» Description of the task:
Take the data below and extract the lines from the one with "h_Protocol := value_of" to the one with "(bool_decide (rs = []));", inclusive, exactly as written.

» Data:
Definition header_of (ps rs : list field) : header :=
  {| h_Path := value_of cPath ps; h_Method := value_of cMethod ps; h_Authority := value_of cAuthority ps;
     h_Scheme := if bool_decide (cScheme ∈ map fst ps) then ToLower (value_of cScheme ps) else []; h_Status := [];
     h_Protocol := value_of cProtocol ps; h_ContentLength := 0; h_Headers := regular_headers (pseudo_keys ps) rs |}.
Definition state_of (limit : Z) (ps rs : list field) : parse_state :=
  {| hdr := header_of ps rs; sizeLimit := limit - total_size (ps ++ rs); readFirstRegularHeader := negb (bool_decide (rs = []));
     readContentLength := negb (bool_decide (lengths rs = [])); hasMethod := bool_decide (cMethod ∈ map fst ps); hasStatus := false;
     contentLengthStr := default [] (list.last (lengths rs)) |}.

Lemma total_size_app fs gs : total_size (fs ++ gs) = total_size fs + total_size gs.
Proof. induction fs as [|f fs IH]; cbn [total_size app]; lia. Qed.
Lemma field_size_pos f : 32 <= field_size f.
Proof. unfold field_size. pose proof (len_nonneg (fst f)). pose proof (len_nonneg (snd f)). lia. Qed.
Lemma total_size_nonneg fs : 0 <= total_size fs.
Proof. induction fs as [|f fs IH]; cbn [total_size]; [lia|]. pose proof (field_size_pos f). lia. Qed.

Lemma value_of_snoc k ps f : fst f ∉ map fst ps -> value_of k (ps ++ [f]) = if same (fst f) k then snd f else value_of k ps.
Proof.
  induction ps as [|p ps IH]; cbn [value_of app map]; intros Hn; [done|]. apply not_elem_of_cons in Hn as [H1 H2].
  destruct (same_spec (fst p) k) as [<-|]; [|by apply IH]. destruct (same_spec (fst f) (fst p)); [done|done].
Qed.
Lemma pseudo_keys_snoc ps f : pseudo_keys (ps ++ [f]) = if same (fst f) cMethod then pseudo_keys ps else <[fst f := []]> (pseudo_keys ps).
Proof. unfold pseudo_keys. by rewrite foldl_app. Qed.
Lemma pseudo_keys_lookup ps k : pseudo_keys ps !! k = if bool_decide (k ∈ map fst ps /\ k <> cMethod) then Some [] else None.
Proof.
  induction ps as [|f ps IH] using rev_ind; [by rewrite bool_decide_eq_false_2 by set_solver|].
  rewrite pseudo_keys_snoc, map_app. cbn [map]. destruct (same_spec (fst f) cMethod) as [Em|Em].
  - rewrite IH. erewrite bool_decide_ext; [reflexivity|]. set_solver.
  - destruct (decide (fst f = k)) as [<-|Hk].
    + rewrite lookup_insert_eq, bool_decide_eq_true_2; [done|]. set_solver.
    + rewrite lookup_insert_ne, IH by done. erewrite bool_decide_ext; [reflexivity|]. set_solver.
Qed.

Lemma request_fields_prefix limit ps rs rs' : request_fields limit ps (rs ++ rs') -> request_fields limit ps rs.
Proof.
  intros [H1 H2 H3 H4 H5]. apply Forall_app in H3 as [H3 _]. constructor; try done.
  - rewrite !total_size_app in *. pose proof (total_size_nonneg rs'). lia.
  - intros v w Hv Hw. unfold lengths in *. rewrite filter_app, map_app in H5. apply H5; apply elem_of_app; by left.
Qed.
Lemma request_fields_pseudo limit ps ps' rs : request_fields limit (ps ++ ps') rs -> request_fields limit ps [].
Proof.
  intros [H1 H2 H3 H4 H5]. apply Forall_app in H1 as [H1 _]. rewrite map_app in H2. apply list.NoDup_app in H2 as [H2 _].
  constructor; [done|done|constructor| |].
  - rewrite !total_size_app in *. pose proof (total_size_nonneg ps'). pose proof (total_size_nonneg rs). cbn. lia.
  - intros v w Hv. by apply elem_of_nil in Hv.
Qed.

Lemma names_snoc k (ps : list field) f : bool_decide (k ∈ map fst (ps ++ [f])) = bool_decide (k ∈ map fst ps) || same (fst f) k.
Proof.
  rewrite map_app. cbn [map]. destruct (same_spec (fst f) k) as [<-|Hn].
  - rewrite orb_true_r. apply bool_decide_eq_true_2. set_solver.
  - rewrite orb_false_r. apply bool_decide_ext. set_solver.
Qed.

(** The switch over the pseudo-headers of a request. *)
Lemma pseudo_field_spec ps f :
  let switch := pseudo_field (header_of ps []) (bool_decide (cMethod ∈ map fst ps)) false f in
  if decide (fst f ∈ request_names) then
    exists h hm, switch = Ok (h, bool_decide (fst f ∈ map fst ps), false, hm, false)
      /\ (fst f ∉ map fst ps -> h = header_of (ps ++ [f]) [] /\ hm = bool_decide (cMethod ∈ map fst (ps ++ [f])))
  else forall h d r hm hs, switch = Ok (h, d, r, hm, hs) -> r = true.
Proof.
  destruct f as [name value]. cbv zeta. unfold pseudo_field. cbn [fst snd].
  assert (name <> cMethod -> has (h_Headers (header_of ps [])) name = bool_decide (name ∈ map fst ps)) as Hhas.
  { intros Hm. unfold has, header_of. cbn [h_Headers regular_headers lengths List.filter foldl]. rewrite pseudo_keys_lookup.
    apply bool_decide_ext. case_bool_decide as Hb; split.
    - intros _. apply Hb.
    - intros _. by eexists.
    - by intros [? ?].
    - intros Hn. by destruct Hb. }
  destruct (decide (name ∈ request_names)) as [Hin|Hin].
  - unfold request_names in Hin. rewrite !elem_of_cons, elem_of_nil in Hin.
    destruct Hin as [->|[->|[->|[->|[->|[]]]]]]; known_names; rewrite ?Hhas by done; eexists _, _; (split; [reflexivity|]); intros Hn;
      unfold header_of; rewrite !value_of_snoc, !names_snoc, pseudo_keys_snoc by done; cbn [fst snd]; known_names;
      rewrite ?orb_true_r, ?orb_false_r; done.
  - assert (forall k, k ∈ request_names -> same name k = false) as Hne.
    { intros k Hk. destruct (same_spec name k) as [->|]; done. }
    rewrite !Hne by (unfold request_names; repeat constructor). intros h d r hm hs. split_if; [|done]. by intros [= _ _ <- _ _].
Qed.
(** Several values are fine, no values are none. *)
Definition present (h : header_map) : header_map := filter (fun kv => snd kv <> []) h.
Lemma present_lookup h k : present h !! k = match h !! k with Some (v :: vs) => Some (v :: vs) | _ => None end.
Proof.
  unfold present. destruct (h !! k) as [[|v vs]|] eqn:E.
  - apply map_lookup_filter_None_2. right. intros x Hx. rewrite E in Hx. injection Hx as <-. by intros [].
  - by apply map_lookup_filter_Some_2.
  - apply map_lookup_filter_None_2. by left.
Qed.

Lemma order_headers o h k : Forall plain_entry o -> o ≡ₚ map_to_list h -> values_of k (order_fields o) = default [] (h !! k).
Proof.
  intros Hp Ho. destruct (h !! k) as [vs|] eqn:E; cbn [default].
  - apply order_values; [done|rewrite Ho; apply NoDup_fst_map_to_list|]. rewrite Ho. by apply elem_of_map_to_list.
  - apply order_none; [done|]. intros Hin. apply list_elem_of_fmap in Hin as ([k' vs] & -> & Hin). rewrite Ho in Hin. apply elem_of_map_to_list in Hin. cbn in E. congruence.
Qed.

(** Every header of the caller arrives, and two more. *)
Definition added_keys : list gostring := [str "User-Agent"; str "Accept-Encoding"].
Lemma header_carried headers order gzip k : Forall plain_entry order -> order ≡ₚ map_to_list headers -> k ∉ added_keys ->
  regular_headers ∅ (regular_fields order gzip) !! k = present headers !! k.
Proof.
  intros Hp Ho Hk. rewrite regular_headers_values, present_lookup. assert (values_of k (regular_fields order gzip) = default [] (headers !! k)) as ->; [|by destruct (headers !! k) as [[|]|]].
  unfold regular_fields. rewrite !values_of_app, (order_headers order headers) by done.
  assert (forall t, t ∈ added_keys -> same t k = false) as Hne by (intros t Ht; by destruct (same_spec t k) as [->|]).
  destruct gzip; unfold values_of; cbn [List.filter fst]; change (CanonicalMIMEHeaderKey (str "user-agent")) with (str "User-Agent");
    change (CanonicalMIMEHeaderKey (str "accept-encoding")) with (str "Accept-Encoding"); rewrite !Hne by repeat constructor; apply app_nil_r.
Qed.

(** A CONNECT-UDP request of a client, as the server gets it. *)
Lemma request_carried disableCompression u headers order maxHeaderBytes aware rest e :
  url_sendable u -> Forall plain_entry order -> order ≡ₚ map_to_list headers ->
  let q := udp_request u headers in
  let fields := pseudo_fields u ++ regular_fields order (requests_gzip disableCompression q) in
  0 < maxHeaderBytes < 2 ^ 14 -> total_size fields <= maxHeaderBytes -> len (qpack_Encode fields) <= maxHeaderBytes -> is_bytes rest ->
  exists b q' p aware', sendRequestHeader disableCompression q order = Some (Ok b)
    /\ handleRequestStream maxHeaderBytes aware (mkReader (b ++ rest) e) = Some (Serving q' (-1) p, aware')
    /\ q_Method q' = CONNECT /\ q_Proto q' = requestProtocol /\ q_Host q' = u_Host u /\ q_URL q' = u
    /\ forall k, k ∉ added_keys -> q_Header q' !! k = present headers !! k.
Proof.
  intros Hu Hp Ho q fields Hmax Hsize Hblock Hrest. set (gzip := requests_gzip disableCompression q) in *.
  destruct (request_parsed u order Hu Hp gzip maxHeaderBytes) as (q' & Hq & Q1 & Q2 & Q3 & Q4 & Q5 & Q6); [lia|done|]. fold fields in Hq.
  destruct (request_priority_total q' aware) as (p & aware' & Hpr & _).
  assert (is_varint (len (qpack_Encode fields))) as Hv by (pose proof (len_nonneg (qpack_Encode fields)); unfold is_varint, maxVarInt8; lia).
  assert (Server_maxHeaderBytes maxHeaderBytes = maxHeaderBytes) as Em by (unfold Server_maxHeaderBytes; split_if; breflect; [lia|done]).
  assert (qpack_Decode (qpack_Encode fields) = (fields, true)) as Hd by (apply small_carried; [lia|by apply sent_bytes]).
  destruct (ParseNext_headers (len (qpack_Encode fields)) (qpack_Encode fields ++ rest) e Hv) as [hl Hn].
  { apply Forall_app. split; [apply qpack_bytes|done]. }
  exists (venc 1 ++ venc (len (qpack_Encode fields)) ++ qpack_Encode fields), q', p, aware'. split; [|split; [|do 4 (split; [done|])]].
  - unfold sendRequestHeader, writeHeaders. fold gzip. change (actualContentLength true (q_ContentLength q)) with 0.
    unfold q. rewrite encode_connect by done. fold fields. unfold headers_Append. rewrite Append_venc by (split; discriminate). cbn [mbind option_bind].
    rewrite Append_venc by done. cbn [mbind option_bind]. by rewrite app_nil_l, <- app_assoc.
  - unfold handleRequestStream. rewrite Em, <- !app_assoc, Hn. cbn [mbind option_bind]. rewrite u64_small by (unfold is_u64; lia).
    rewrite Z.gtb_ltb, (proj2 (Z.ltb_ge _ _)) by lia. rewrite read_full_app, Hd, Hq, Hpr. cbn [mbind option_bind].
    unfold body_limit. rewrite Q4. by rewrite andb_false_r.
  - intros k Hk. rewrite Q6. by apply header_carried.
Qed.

» Output of the exercise:
     h_Protocol := value_of cProtocol ps; h_ContentLength := 0; h_Headers := regular_headers (pseudo_keys ps) rs |}.
Definition state_of (limit : Z) (ps rs : list field) : parse_state :=
  {| hdr := header_of ps rs; sizeLimit := limit - total_size (ps ++ rs); readFirstRegularHeader := negb (bool_decide (rs = []));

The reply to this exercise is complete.